In summary, an efficient approach to the C₉–C₂₆ portion of amphidinolide B₁ is disclosed. Key steps in the approach include a novel method for the construction of the C₁₃–C₁₅ diene, regioselective dihydroxylation of a styrene derivative using Sharpless AD mix and a highly diastereoselective aldol reaction to form the C₁₈ stereocenter. While much has been accomplished toward the total synthesis of 1, significant challenges remain including the incorporation of the C₆–C₉ epoxy alkene moiety and the nontrivial Mitsunobu macrocyclization of an α,β-unsaturated seco acid.

Acknowledgment

Financial support was provided by the National Institutes of Health (NIH) (GM63723) and Oregon State University. This publication was also made possible in part by a grant from the NIH – National Institute of Environmental Health Sciences (P30 ES00210). We thank Professor Max Deinzer (Mass Spectrometry Facility, Environmental Health Sciences Center, Oregon State University) and Dr. Jeff Morré (Mass Spectrometry Facility, Environmental Health Sciences Center, Oregon State University) for mass spectral data, Rodger Kohnert (Oregon State University) for NMR assistance, and Dr. Roger Hanselmann (Rib-X Pharmaceuticals) for his helpful discussions.

Footnotes

Note Added after ASAP Publication.

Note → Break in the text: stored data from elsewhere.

Lemma delete_good k0 s :
  (forall r, stored k0 s = Some r -> ir_expiresAt r <= mw_now s) -> good_but k0 s ->
  good_but k0 (mw_set_rows (IdemStore.delete k0 (mw_rows s)) s) /\
  stored k0 (mw_set_rows (IdemStore.delete k0 (mw_rows s)) s) = None.
Proof.
  intros Hexp []. unfold IdemStore.delete.
  assert (forall k, k <> k0 -> stored k (mw_set_rows (jdel k0 (mw_rows s)) s) = stored k s) as Hst.
  { intros k Hk. unfold stored. simpl. rewrite jget_jdel. by rewrite decide_False. }
  assert (stored k0 (mw_set_rows (jdel k0 (mw_rows s)) s) = None) as Hno.
  { unfold stored. simpl. rewrite jget_jdel. by rewrite decide_True. }
  split; [|done]. split; try done.
  - by apply jdel_wf.
  - intros k w. simpl. rewrite jget_jdel. case_decide; [done|]. apply gb_row0.
  - intros k Hk. unfold ph. rewrite Hst by done. by apply gb_phase0.
  - intros r Hr. destruct (decide (ir_key r = k0)) as [<-|Hne]; [|rewrite Hst by done; by apply gb_log0].
    right. destruct (gb_log0 r Hr) as [?|?]; [by apply Hexp|done].
Qed.

(** *** Settling *)

(** A record has been read for an idle key. *)
Record ready (q : Keyed) (r : IdempotencyRecord) (s : Mw) : Prop := {
  rd_owned : owned_r (kq_key q) r;
  rd_current : current (mw_now s) (stored (kq_key q) s) r;
  rd_fly : fly (kq_key q) s = false;
  rd_runs : runs (kq_key q) s = 0%nat;
  rd_gets r' : KGet r' ∈ view (kq_key q) (mw_queue s) -> current (mw_now s) (stored (kq_key q) s) r';
  rd_go : KGo ∈ view (kq_key q) (mw_queue s) -> stored (kq_key q) s = None;
  rd_order : exists A B, view (kq_key q) (mw_queue s) = (A ++ B)%list /\ Forall is_get A /\ Forall harmless B;
}.

Lemma expired_idle now st r Q (ok : bool) :
  current now st r -> ir_expiresAt r <= now -> (forall r', KGet r' ∈ Q -> current now st r') ->
  (KGo ∈ Q -> st = None) -> (exists A B, Q = (A ++ B)%list /\ Forall is_get A /\ Forall harmless B) ->
  idle now (if ok then None else st) None (Q ++ [if ok then KGo else KFail]).
Proof.
  intros Hr He HQ Hgo (A & B & -> & HA & HB). split; [|done|..].
  - intros r' [Hr'%HQ|Hr'%list_elem_of_singleton]%elem_of_app; [|by destruct ok].
    destruct ok; [|done]. simpl. destruct st as [r0|]; simpl in *; congruence.
  - intros [Hg|Hg%list_elem_of_singleton]%elem_of_app; [rewrite (Hgo Hg); by destruct ok|by destruct ok].
  - exists A, (B ++ [if ok then KGo else KFail])%list. rewrite (assoc_L app). split_and!; [done..|].
    apply Forall_app. split; [done|]. constructor; [|constructor]. destruct ok; [by left|by right].
Qed.

Lemma owner_passes config q r :
  owned_q q -> owned_r (kq_key q) r ->
  match ir_scope r with Some p => negb (bool_decide (p = kq_principal q)) | None => false end = false /\
  ic_checkBodyFingerprint config && negb (bool_decide (ir_requestHash r = kq_fingerprint q)) = false.
Proof.
  intros Hq [Hsc Hh]. unfold owned_q in Hq. rewrite Hq in Hsc, Hh. simpl in *. split.
  - destruct Hsc as [->| ->]; [done|]. by rewrite bool_decide_true.
  - rewrite Hh, bool_decide_true by done. by destruct (ic_checkBodyFingerprint config).
Qed.

Lemma settle_good config ok q r s :
  owned_q q -> good_but (kq_key q) s -> cached (kq_key q) s = Some r -> ready q r s ->
  good (settle config ok q (Some r) s).
Proof.
  intros Hq Hs Hca [Hown Hcur Hf Hr Hgets Hgo Hord]. unfold settle.
  destruct (owner_passes config q r Hq Hown) as [-> ->].
  destruct (Z.ltb_spec (mw_now s) (ir_expiresAt r)) as [Hlive|Hexp].
  - apply (good_intro (kq_key q)); [by apply reply_good, outcome_good|]. unfold ph.
    change (phase (mw_now s) (stored (kq_key q) s) (cached (kq_key q) s) (view (kq_key q) (mw_queue s))
              (fly (kq_key q) s) (runs (kq_key q) s)).
    rewrite Hf, Hr, Hca. apply ph_idle. split; [done|by intros ? [= <-]| |done].
    intros Hg. rewrite (Hgo Hg) in Hcur. simpl in Hcur. lia.
  - destruct (forget_good q s Hs) as [Hs1 Hca1]. set (s1 := mw_set_lru _ s) in *.
    assert (forall r', stored (kq_key q) s1 = Some r' -> ir_expiresAt r' <= mw_now s1) as Hall.
    { intros r' Hst. change (stored (kq_key q) s1) with (stored (kq_key q) s) in Hst. rewrite Hst in Hcur. simpl in Hcur. by subst. }
    pose proof (expired_idle (mw_now s) (stored (kq_key q) s) r _ ok Hcur Hexp Hgets Hgo Hord) as Hidle.
    set (p := PDelete q ok). apply (good_intro (kq_key (pend_of p))).
    + apply enqueue_good; [done|]. destruct ok; [by apply delete_good|done].
    + unfold ph. rewrite view_enqueue.
      change (fly (kq_key (pend_of p)) _) with (fly (kq_key q) (if ok then mw_set_rows (IdemStore.delete (kq_key q) (mw_rows s1)) s1 else s1)).
      destruct (delete_good (kq_key q) s1 Hall Hs1) as [_ Hno].
      destruct ok; [replace (stored _ _) with (@None IdempotencyRecord) by (symmetry; exact Hno)|];
        (replace (cached _ _) with (@None IdempotencyRecord) by (symmetry; exact Hca1));
        (replace (fly _ _) with false by (symmetry; exact Hf)); (replace (runs _ _) with 0%nat by (symmetry; exact Hr));
        apply ph_idle; exact Hidle.
Qed.

(** *** Steps keep the invariant *)

Lemma good_reading k0 l s : Forall owned_q l -> good_but k0 s -> good_but k0 (mw_set_reading l s).
Proof. intros Hl []. by split. Qed.

Lemma store_get_good k0 k s :
  good_but k0 s -> IdemStore.get k (mw_rows s) = Ok (stored k s) /\
  (forall r, stored k s = Some r -> owned_r k r /\ rec_ok r /\ ir_key r = k).
Proof.
  intros Hs. unfold IdemStore.get, stored. destruct (jget k (mw_rows s)) as [w|] eqn:E; [|done].
  destruct (gb_row _ _ Hs k w E) as (r & Hr & -> & Hk & Hown). simpl. rewrite record_of_row by done.
  split; [done|]. by intros ? [= <-].
Qed.

Lemma lookup_good config ok q s : owned_q q -> good s -> good (lookup config ok q s).
Proof.
  intros Hq Hgood. destruct (Hgood (kq_key q)) as [Hs Hp]. unfold lookup.
  destruct (SimpleLru.get (kq_key q) (mw_lru s)) as [c lru] eqn:E.
  destruct (lru_get_spec _ _ _ _ E (gb_lru _ _ Hs)) as (-> & Hw & Hsame).
  set (s1 := mw_set_lru lru s).
  assert (forall k, cached k s1 = cached k s) as Hcs by (intros k; unfold cached; simpl; by rewrite Hsame).
  assert (good_but (kq_key q) s1) as Hs1.
  { apply lru_good; [done|intros k e _; by rewrite Hsame| |done]. intros e. rewrite Hsame. apply (gb_cached _ _ Hs). }
  destruct (store_get_good _ (kq_key q) s1 Hs1) as [Hget Hstown].
  assert (cached (kq_key q) s = None ->
    good (enqueue (PGet q (if ok then IdemStore.get (kq_key q) (mw_rows s1) else Err ())) s1)) as Hask.
  { intros Hca. rewrite Hget. set (p := PGet q _). apply (good_intro (kq_key (pend_of p))).
    - apply enqueue_good; [|done]. split; [done|]. unfold p. destruct ok; [|done].
      destruct (stored (kq_key q) s1) as [r|] eqn:Est; [|done]. by apply Hstown.
    - unfold ph. rewrite view_enqueue. unfold ph in Hp. rewrite <- Hcs in Hp.
      rewrite <- Hcs in Hca. pose proof (phase_ask _ _ _ _ _ _ ok Hca Hp) as Hask.
      replace (kind_of p) with (if ok then match stored (kq_key q) s with Some r => KGet r | None => KGo end else KFail);
        [exact Hask|]. unfold p. change (stored (kq_key q) s1) with (stored (kq_key q) s).
      destruct ok; [|done]. by destruct (stored (kq_key q) s). }
  destruct (jget (kq_key q) (mw_lru s)) as [e|] eqn:Ee.
  - change (mw_now s1) with (mw_now s).
    destruct (mw_now s - ce_cachedAt e <? LRU_FRESH_MS) eqn:Efresh.
    + assert (cached (kq_key q) s = Some (ce_record e)) as Hca by (unfold cached; by rewrite Ee, Efresh).
      unfold ph in Hp. rewrite Hca in Hp. inversion Hp as [[H1 H2 H3 H4] Hf Hr|? ? ?|]; [|done..].
      apply settle_good; [done..|by rewrite Hcs|]. split; try done.
      * by apply (gb_cached _ _ Hs).
      * by apply H2.
      * intros [? _]%H3. done.
    + apply Hask. unfold cached. by rewrite Ee, Efresh.
  - apply Hask. unfold cached. by rewrite Ee.
Qed.

Lemma pop_good p rest s :
  mw_queue s = p :: rest -> good s ->
  pend_ok p /\ good_but (kq_key (pend_of p)) (mw_set_queue rest s) /\
  let k := kq_key (pend_of p) in let s' := mw_set_queue rest s in
  phase (mw_now s') (stored k s') (cached k s') (kind_of p :: view k (mw_queue s')) (fly k s') (runs k s').
Proof.
  intros Hq Hgood. destruct (Hgood (kq_key (pend_of p))) as [[] Hp]. unfold ph in Hp. rewrite Hq in *.
  apply Forall_cons in gb_queue0 as [Hpok Hrest]. rewrite view_cons, decide_True in Hp by done.
  split_and!; [done| |exact Hp]. split; try done. intros k Hk. specialize (gb_phase0 k Hk). unfold ph in *.
  rewrite Hq, view_cons, decide_False in gb_phase0 by done. exact gb_phase0.
Qed.

Lemma release_good q s : good_but (kq_key q) s -> good_but (kq_key q) (release q s) /\ fly (kq_key q) (release q s) = false.
Proof.
  intros []. split.
  - split; try done. intros k Hk. specialize (gb_phase0 k Hk). unfold ph in *.
    replace (fly k _) with (fly k s); [done|]. unfold fly. simpl. apply bool_decide_ext.
    rewrite !list_elem_of_In, List.filter_In, negb_true_iff, bool_decide_eq_false. naive_solver.
  - unfold fly. simpl. apply bool_decide_eq_false.
    rewrite list_elem_of_In, List.filter_In, negb_true_iff, bool_decide_eq_false. naive_solver.
Qed.

Lemma respond_good config ok p rest s :
  mw_queue s = p :: rest -> good s -> good (respond config ok p (mw_set_queue rest s)).
Proof.
  intros Hq Hgood. destruct (pop_good p rest s Hq Hgood) as ([Hqo Hpo] & Hs & Hp). set (s' := mw_set_queue rest s) in *.
  destruct p as [q [[r|]|[]]|q []|q r d]; cbn [pend_of kind_of] in *; cbn [respond].
  - apply phase_get in Hp as (Hf & Hr & [H1 H2 H3 H4]). destruct (remember_good config q r s' Hpo Hs) as [Hs2 Hca].
    apply settle_good; [done..|]. split; try done.
    + apply H1. by left.
    + intros r' Hr'. apply H1. by right.
    + intros Hg. apply H3. by right.
    + destruct H4 as (A & B & HAB & HA & HB). destruct A as [|a A]; simpl in HAB.
      * subst B. apply Forall_cons in HB as [[?|?] _]; done.
      * injection HAB as <- HAB. apply Forall_cons in HA as [_ HA]. by exists A, B.
  - apply begin_good; [done..|]. by apply phase_go in Hp.
  - apply (good_intro (kq_key q)); [by apply reply_good|]. by apply phase_fail in Hp.
  - apply begin_good; [done..|]. by apply phase_go in Hp.
  - apply (good_intro (kq_key q)); [by apply reply_good|]. by apply phase_fail in Hp.
  - apply phase_put in Hp as (Hf & Hr & Hca & Hst & HQ).
    set (s2 := if d then remember config q r s' else s').
    assert (good_but (kq_key q) s2 /\ cached (kq_key q) s2 = if d then Some r else None) as [Hs2 Hca2].
    { unfold s2. destruct d; [by apply remember_good|done]. }
    destruct (release_good q s2 Hs2) as [Hs3 Hf3]. apply (good_intro (kq_key q)); [by apply reply_good|]. unfold ph.
    replace (fly _ _) with false by (symmetry; exact Hf3).
    replace (cached _ _) with (if d then Some r else None) by (symmetry; exact Hca2).
    replace (stored _ _) with (if d then Some r else None) by (symmetry; rewrite <- Hst; by destruct d).
    replace (runs _ _) with 0%nat by (symmetry; rewrite <- Hr; by destruct d).
    replace (view _ _) with (view (kq_key q) (mw_queue s')) by by destruct d.
    apply ph_idle. destruct d; simpl.
    + rewrite Forall_forall in HQ. split.
      * intros r' Hr'. destruct (HQ _ Hr') as [?|[= ->]]; done.
      * by intros ? [= <-].
      * intros Hg. destruct (HQ _ Hg); done.
      * eexists _, []. rewrite app_nil_r. split_and!; [done| |constructor]. apply Forall_forall. intros x Hx.
        destruct (HQ x Hx) as [->| ->]; [by left|right; by eexists].
    + apply idle_harmless. eapply Forall_impl; [exact HQ|]. intros x [->| ->]; [by right|by left].
Qed.

Lemma take_running pre q post s :
  mw_running s = (pre ++ q :: post)%list -> good s ->
  let s' := mw_set_running (pre ++ post)%list s in
  owned_q q /\ good_but (kq_key q) s' /\ fly (kq_key q) s' = true /\ runs (kq_key q) s' = 0%nat /\
  stored (kq_key q) s' = None /\ cached (kq_key q) s' = None /\ Forall harmless (view (kq_key q) (mw_queue s')).
Proof.
  intros Hrun Hgood s'. destruct (Hgood (kq_key q)) as [[] Hp].
  assert (forall k, runs k s = (runs k s' + if decide (kq_key q = k) then 1 else 0)%nat) as Hruns.
  { intros k. unfold runs. simpl. rewrite Hrun, !List.filter_app, !length_app. simpl.
    case_decide; [rewrite bool_decide_true by done|rewrite bool_decide_false by done]; simpl; lia. }
  rewrite Hrun in gb_running0. apply Forall_app in gb_running0 as [H1 [Hq H2]%Forall_cons].
  assert (good_but (kq_key q) s') as Hs'.
  { split; try done; [by apply Forall_app|]. intros k Hk. specialize (gb_phase0 k Hk). unfold ph in *.
    rewrite Hruns, decide_False, Nat.add_0_r in gb_phase0 by done. exact gb_phase0. }
  unfold ph in Hp. rewrite Hruns, decide_True in Hp by done.
  destruct (phase_runs _ _ _ _ _ _ Hp) as (Hn & Hf & Hst & Hca & HQ); [lia|].
  split_and!; try done. lia.
Qed.
Lemma demo_end_log : exists l1 l2 r, mw_log demo_end = (l1 ++ LStored r :: l2)%list /\ ir_key r = "key-00001" /\
  ir_expiresAt r = 86400000 /\ ir_statusCode r = 202.
Proof.
  assert (exists e1 e2 r e3, mw_log demo_end = [e1; e2; LStored r; e3] /\ ir_key r = "key-00001" /\
    ir_expiresAt r = 86400000 /\ ir_statusCode r = 202) as (e1 & e2 & r & e3 & E & H).
  { do 4 eexists. split; [vm_compute; reflexivity|]. vm_compute. auto. }
  exists [e1; e2], [e3], r. split; [exact E|exact H].
Qed.

Lemma live_record_is_replayed_witness :
  exists status body headers,
    mw_log (retry_alone demo_config demo_retry demo_end) =
      (mw_log demo_end ++ [LReply 3 "key-00001" "tok" demo_fp 60000 (RepReplay status body headers)])%list.
Proof.
  destruct demo_end_log as (l1 & l2 & r & Hlog & Hk & He & _).
  destruct (live_record_is_replayed demo_hash demo_config [] demo_owner [] 0 demo_end demo_retry r) as [H _].
  - constructor.
  - constructor.
  - exact demo_served.
  - reflexivity.
  - vm_compute. reflexivity.
  - rewrite Hlog. apply elem_of_app. right. left.
  - exact Hk.
  - rewrite He. vm_compute. reflexivity.
  - eexists _, _, _. exact H.
Defined.

Lemma replays_are_faithful_witness :
  exists r, LStored r ∈ mw_log demo_end /\ ir_key r = "key-00001" /\ 202 = ir_statusCode r.
Proof.
  assert (exists body headers, mw_log demo_end_replayed =
    (mw_log demo_end ++ LReply 3 "key-00001" "tok" demo_fp 60000 (RepReplay 202 body headers) :: [])%list) as (body & headers & E)
    by (do 2 eexists; vm_compute; reflexivity).
  assert (served demo_hash demo_config [] (fun _ => True) [] 0 demo_end_replayed) as Hs.
  { assert (iplay demo_hash demo_config [] (demo_moves ++ [ILook 0 true])%list (booted [] 0) = Some demo_end_replayed) as Hp
      by (vm_compute; reflexivity).
    eapply iplay_served; [|apply served_boot|exact Hp]. by apply Forall_true. }
  destruct (replays_are_faithful demo_hash demo_config [] (fun _ => True) [] 0 demo_end_replayed (mw_log demo_end) 3
    "key-00001" "tok" demo_fp 60000 202 body headers [] ltac:(constructor) Hs E) as (r & H1 & H2 & _ & H3 & _).
  exists r. auto.
Defined.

There was an error in Scheme 2

in the version published ASAP August 19, 2005; the corrected version was published September 2, 2005.

Supporting Information Available: Complete experimental procedures are provided, including ¹H and ¹³C spectra, of all new compounds. This material is available free of charge via the Internet at http://pubs.acs.org.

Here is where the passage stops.